IsraAID's Tamar Kosky Lazarus is directing a team helping in crisis and post-crisis spots

IsraAid is a non-profit organisation helping the world's crisis hotspots
IsraAid is a non-profit organisation helping the world's crisis hotspots

A British expat is helping to mastermind the first operation aimed at sharing Israel’s vaccine expertise across the developing world.

And as Tamar Kosky Lazarus directs the aid trip she helped plan from mission control in Tel Aviv, another British-Israeli, epidemiologist Michael Edelstein who recently relocated from London to Israel, is part of the team getting to work in Africa.

Kosky Lazarus, 39, is senior development director at IsraAID, a non-profit organisation that has 350 staff helping in crisis and post-crisis spots. This week it launched what it says will be the first of several vaccine-focused aid operations and sent a team to the small African country of Eswatini (formerly Swaziland).

The euphoria felt in Israel as vaccination got under way at record speed pushed her and her colleagues to think how the knowhow could be shared with those less fortunate. 

“When I received a vaccine in Israel it was emotional,” she said. “We’re very lucky and privileged. Global vaccine roll-out has been concentrated on a small number of wealthier countries, but we cannot allow the pandemic to rage on uninhibited across lower income countries. It’s important we take responsibility to help create a situation where every person in the world can have a vaccine.”

Tamar Lazarus-Kosky

Eswatini is a country of just over one million people bordering South Africa and Mozambique. It faces intense poverty, sky-high Aids rates, and is reeling from the pandemic, following high infections and the death of prime minister Ambrose Dlamini in December, four weeks after he tested positive for coronavirus. 

South Africa-based Jewish billionaire Nathan Kirsh, a citizen of Eswatini, provided funds to IsraAID for the mission. The government, which invited the nonprofit, already has vaccines on the way, but wanted help planning the logistics and public education ahead of the roll-out.

The mission involves meetings with health officials and doctors, and addressing many questions facing the vaccination campaign, from how best to transport shots to rural villages and inform citizens about the benefits and safety
of vaccines. 

“People around the world have seen what’s been happening in Israel,” said Kosky Lazarus. “The Eswatini government was interested in learning how our organisation could provide a holistic approach to the vaccine roll-out.”
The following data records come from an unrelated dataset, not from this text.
(** [QueryActiveExchangeRatesResponse] *)

Record QueryActiveExchangeRatesResponse := mkQueryActiveExchangeRatesResponse {
  QueryActiveExchangeRatesResponse_ActiveRates : list string;
  QueryActiveExchangeRatesResponse_unknownFields : bytes;
}.
Definition QueryActiveExchangeRatesResponse_size : size_closure QueryActiveExchangeRatesResponse :=
    closure_size (λ x,
  api_size_strings 1 (QueryActiveExchangeRatesResponse_ActiveRates x) +
  len (QueryActiveExchangeRatesResponse_unknownFields x)).
Definition QueryActiveExchangeRatesResponse_marshal :
    marshal_closure QueryActiveExchangeRatesResponse :=
    closure_marshal QueryActiveExchangeRatesResponse_size (λ x,
  put_copy (QueryActiveExchangeRatesResponse_unknownFields x) ;;
  api_put_strings [0xa] (QueryActiveExchangeRatesResponse_ActiveRates x)).
Definition QueryActiveExchangeRatesResponse_field (discard : bool) (n : Z) :
    option (field_reader QueryActiveExchangeRatesResponse) :=
  if n =? 1 then Some (strings_field "ActiveRates" QueryActiveExchangeRatesResponse_ActiveRates
    (λ x v, mkQueryActiveExchangeRatesResponse v (QueryActiveExchangeRatesResponse_unknownFields
      x))) else
  None.
Definition QueryActiveExchangeRatesResponse_unknown (x : QueryActiveExchangeRatesResponse)
    (bz : bytes) : QueryActiveExchangeRatesResponse :=
  mkQueryActiveExchangeRatesResponse (QueryActiveExchangeRatesResponse_ActiveRates x)
    (QueryActiveExchangeRatesResponse_unknownFields x ++ bz).
Definition QueryActiveExchangeRatesResponse_unmarshal :
    unmarshal_closure QueryActiveExchangeRatesResponse :=
  closure_unmarshal "QueryActiveExchangeRatesResponse" QueryActiveExchangeRatesResponse_field
    QueryActiveExchangeRatesResponse_unknown.
#[export] Instance QueryActiveExchangeRatesResponse_methods :
    ProtoMethods QueryActiveExchangeRatesResponse := {|
  api_new := mkQueryActiveExchangeRatesResponse [] [];
  api_size := QueryActiveExchangeRatesResponse_size;
  api_marshal := QueryActiveExchangeRatesResponse_marshal;
  api_unmarshal := QueryActiveExchangeRatesResponse_unmarshal;
|}.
As Kosky Lazarus and her Tel Aviv colleagues assembled a crack team in less than a month, she tapped fellow British-Israeli Michael Edelstein, a key figure in Public Health England’s pandemic strategy, before his move last summer to Bar Ilan University’s Azrieli Faculty of Medicine. 

“I am hoping my experience in managing vaccine programmes, and in particular vaccination data, will help Eswatini run a successful vaccine campaign,” he said. 
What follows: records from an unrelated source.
(** [MsgCreateMultisigAccountParams] *)

Record MsgCreateMultisigAccountParams := mkMsgCreateMultisigAccountParams {
  MsgCreateMultisigAccountParams_Authority : string;
  MsgCreateMultisigAccountParams_Seed : Z;
  MsgCreateMultisigAccountParams_Threshold : Z;
  MsgCreateMultisigAccountParams_Signers : list bytes;
  MsgCreateMultisigAccountParams_Permission : Z;
  MsgCreateMultisigAccountParams_unknownFields : bytes;
}.
Definition MsgCreateMultisigAccountParams_size : size_closure MsgCreateMultisigAccountParams :=
    closure_size (λ x,
  api_size_string 1 (MsgCreateMultisigAccountParams_Authority x) +
  api_size_varint 1 (MsgCreateMultisigAccountParams_Seed x) +
  api_size_varint 1 (MsgCreateMultisigAccountParams_Threshold x) +
  api_size_bytess 1 (MsgCreateMultisigAccountParams_Signers x) +
  api_size_varint 1 (MsgCreateMultisigAccountParams_Permission x) +
  len (MsgCreateMultisigAccountParams_unknownFields x)).
Definition MsgCreateMultisigAccountParams_marshal :
    marshal_closure MsgCreateMultisigAccountParams :=
    closure_marshal MsgCreateMultisigAccountParams_size (λ x,
  put_copy (MsgCreateMultisigAccountParams_unknownFields x) ;;
  api_put_varint [0x28] (MsgCreateMultisigAccountParams_Permission x) ;;
  api_put_bytess [0x22] (MsgCreateMultisigAccountParams_Signers x) ;;
  api_put_varint [0x18] (MsgCreateMultisigAccountParams_Threshold x) ;;
  api_put_varint [0x10] (MsgCreateMultisigAccountParams_Seed x) ;;
  api_put_string [0xa] (MsgCreateMultisigAccountParams_Authority x)).
Definition MsgCreateMultisigAccountParams_field (discard : bool) (n : Z) :
    option (field_reader MsgCreateMultisigAccountParams) :=
  if n =? 1 then Some (string_field "Authority"
    (λ x v, mkMsgCreateMultisigAccountParams v (MsgCreateMultisigAccountParams_Seed x)
      (MsgCreateMultisigAccountParams_Threshold x) (MsgCreateMultisigAccountParams_Signers x)
      (MsgCreateMultisigAccountParams_Permission x) (MsgCreateMultisigAccountParams_unknownFields
      x))) else
  if n =? 2 then Some (varint_field "Seed" wrap_u32
    (λ x v, mkMsgCreateMultisigAccountParams (MsgCreateMultisigAccountParams_Authority x) v
      (MsgCreateMultisigAccountParams_Threshold x) (MsgCreateMultisigAccountParams_Signers x)
      (MsgCreateMultisigAccountParams_Permission x) (MsgCreateMultisigAccountParams_unknownFields
      x))) else
  if n =? 3 then Some (varint_field "Threshold" wrap_u32
    (λ x v, mkMsgCreateMultisigAccountParams (MsgCreateMultisigAccountParams_Authority x)
      (MsgCreateMultisigAccountParams_Seed x) v (MsgCreateMultisigAccountParams_Signers x)
      (MsgCreateMultisigAccountParams_Permission x) (MsgCreateMultisigAccountParams_unknownFields
      x))) else
  if n =? 4 then Some (bytess_field "Signers" MsgCreateMultisigAccountParams_Signers
    (λ x v, mkMsgCreateMultisigAccountParams (MsgCreateMultisigAccountParams_Authority x)
      (MsgCreateMultisigAccountParams_Seed x) (MsgCreateMultisigAccountParams_Threshold x) v
      (MsgCreateMultisigAccountParams_Permission x) (MsgCreateMultisigAccountParams_unknownFields
      x))) else
  if n =? 5 then Some (varint_field "Permission" wrap_i32
    (λ x v, mkMsgCreateMultisigAccountParams (MsgCreateMultisigAccountParams_Authority x)
      (MsgCreateMultisigAccountParams_Seed x) (MsgCreateMultisigAccountParams_Threshold x)
      (MsgCreateMultisigAccountParams_Signers x) v (MsgCreateMultisigAccountParams_unknownFields
      x))) else
  None.
Definition MsgCreateMultisigAccountParams_unknown (x : MsgCreateMultisigAccountParams)
    (bz : bytes) : MsgCreateMultisigAccountParams :=
  mkMsgCreateMultisigAccountParams (MsgCreateMultisigAccountParams_Authority x)
    (MsgCreateMultisigAccountParams_Seed x) (MsgCreateMultisigAccountParams_Threshold x)
    (MsgCreateMultisigAccountParams_Signers x) (MsgCreateMultisigAccountParams_Permission x)
    (MsgCreateMultisigAccountParams_unknownFields x ++ bz).
Definition MsgCreateMultisigAccountParams_unmarshal :
    unmarshal_closure MsgCreateMultisigAccountParams :=
  closure_unmarshal "MsgCreateMultisigAccountParams" MsgCreateMultisigAccountParams_field
    MsgCreateMultisigAccountParams_unknown.
#[export] Instance MsgCreateMultisigAccountParams_methods :
    ProtoMethods MsgCreateMultisigAccountParams := {|
  api_new := mkMsgCreateMultisigAccountParams "" 0 0 [] 0 [];
  api_size := MsgCreateMultisigAccountParams_size;
  api_marshal := MsgCreateMultisigAccountParams_marshal;
  api_unmarshal := MsgCreateMultisigAccountParams_unmarshal;
|}.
The graduate of Leeds University and UCL, who made aliyah 10 years ago, said the issue of vaccine inequality was on her mind ever since Israel and the UK started vaccinating. 

She is accustomed to working under pressure on missions planned at short notice, but said even for her, this one presented new difficulties. 
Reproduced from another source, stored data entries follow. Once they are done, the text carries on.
Record CurrencyPairProviders_3_list := mkCurrencyPairProviders_3_list {
  CurrencyPairProviders_3_list_slice : option (list (option PairAddressProvider));
}.
Record CurrencyPairProviders_4_list := mkCurrencyPairProviders_4_list {
  CurrencyPairProviders_4_list_slice : option (list string);
}.
Record Params_3_list := mkParams_3_list {
  Params_3_list_slice : option (list (option RewardBand));
}.
Record Params_5_list := mkParams_5_list { Params_5_list_slice : option (list (option Denom)) }.
Record Params_9_list := mkParams_9_list { Params_9_list_slice : option (list (option Denom)) }.
Record Params_14_list := mkParams_14_list {
  Params_14_list_slice : option (list (option CurrencyPairProviders));
}.
Record Params_15_list := mkParams_15_list {
  Params_15_list_slice : option (list (option CurrencyDeviationThreshold));
}.
Record AggregateExchangeRateVote_1_list := mkAggregateExchangeRateVote_1_list {
  AggregateExchangeRateVote_1_list_slice : option (list (option v1beta1_DecCoin));
}.
Record ValidatorRewardSet_1_list := mkValidatorRewardSet_1_list {
  ValidatorRewardSet_1_list_slice : option (list string);
}.
Record ParamUpdatePlan_1_list := mkParamUpdatePlan_1_list {
  ParamUpdatePlan_1_list_slice : option (list string);
}.
Record OracleVoteExtension_2_list := mkOracleVoteExtension_2_list {
  OracleVoteExtension_2_list_slice : option (list (option v1beta1_DecCoin));
}.
Record InjectedVoteExtensionTx_1_list := mkInjectedVoteExtensionTx_1_list {
  InjectedVoteExtensionTx_1_list_slice : option (list (option AggregateExchangeRateVote));
}.
Record GenesisState_2_list := mkGenesisState_2_list {
  GenesisState_2_list_slice : option (list (option FeederDelegation));
}.
Record GenesisState_3_list := mkGenesisState_3_list {
  GenesisState_3_list_slice : option (list (option v1beta1_DecCoin));
}.
Record GenesisState_4_list := mkGenesisState_4_list {
  GenesisState_4_list_slice : option (list (option MissCounter));
}.
Record GenesisState_5_list := mkGenesisState_5_list {
  GenesisState_5_list_slice : option (list (option AggregateExchangeRatePrevote));
}.
Record GenesisState_6_list := mkGenesisState_6_list {
  GenesisState_6_list_slice : option (list (option AggregateExchangeRateVote));
}.
Record GenesisState_7_list := mkGenesisState_7_list {
  GenesisState_7_list_slice : option (list (option PriceStamp));
}.
Record GenesisState_8_list := mkGenesisState_8_list {
  GenesisState_8_list_slice : option (list (option PriceStamp));
}.
Record GenesisState_9_list := mkGenesisState_9_list {
  GenesisState_9_list_slice : option (list (option PriceStamp));
}.
End lists.

(** ** Values of these types *)

Class OracleValues `{CosmosApi} `{ProtoReflect} := {
  RewardBand_value :: MessageValue RewardBand;
  Denom_value :: MessageValue Denom;
  CurrencyPairProviders_value :: MessageValue CurrencyPairProviders;
  CurrencyDeviationThreshold_value :: MessageValue CurrencyDeviationThreshold;
  v1beta1_DecCoin_value :: MessageValue v1beta1_DecCoin;
  PairAddressProvider_value :: MessageValue PairAddressProvider;
  Params_value :: MessageValue Params;
  AggregateExchangeRateVote_value :: MessageValue AggregateExchangeRateVote;
  FeederDelegation_value :: MessageValue FeederDelegation;
  MissCounter_value :: MessageValue MissCounter;
  AggregateExchangeRatePrevote_value :: MessageValue AggregateExchangeRatePrevote;
  PriceStamp_value :: MessageValue PriceStamp;
  CurrencyPairProviders_3_list_value :: ListValue CurrencyPairProviders_3_list;
  CurrencyPairProviders_4_list_value :: ListValue CurrencyPairProviders_4_list;
  Params_3_list_value :: ListValue Params_3_list;
  Params_5_list_value :: ListValue Params_5_list;
  Params_9_list_value :: ListValue Params_9_list;
  Params_14_list_value :: ListValue Params_14_list;
  Params_15_list_value :: ListValue Params_15_list;
  AggregateExchangeRateVote_1_list_value :: ListValue AggregateExchangeRateVote_1_list;
  ValidatorRewardSet_1_list_value :: ListValue ValidatorRewardSet_1_list;
  ParamUpdatePlan_1_list_value :: ListValue ParamUpdatePlan_1_list;
  OracleVoteExtension_2_list_value :: ListValue OracleVoteExtension_2_list;
  InjectedVoteExtensionTx_1_list_value :: ListValue InjectedVoteExtensionTx_1_list;
  GenesisState_2_list_value :: ListValue GenesisState_2_list;
  GenesisState_3_list_value :: ListValue GenesisState_3_list;
  GenesisState_4_list_value :: ListValue GenesisState_4_list;
  GenesisState_5_list_value :: ListValue GenesisState_5_list;
  GenesisState_6_list_value :: ListValue GenesisState_6_list;
  GenesisState_7_list_value :: ListValue GenesisState_7_list;
  GenesisState_8_list_value :: ListValue GenesisState_8_list;
  GenesisState_9_list_value :: ListValue GenesisState_9_list;
}.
“We faced challenges  like airports opening and closing, Different countries’ Covid regulations, and need for extra tests along the way.” 

Kosky Lazarus is motivated in the current mission not only by a desire to see an end to illness and death caused by the virus, but also by dismay at the knock-on effects: malnutrition, growing education gaps, increased gender-based violence rates and child protection issues. “The pandemic has led to many indirect side effects and has reinforced the vulnerability of already vulnerable communities.”

But, she added, it was very exciting having the team on the ground.  “This isn’t just another mission; it  feels really groundbreaking. We expect to stay in Eswatini for the long-term, and will look into replicating this
type of ‘vaccine access’ mission in other countries.”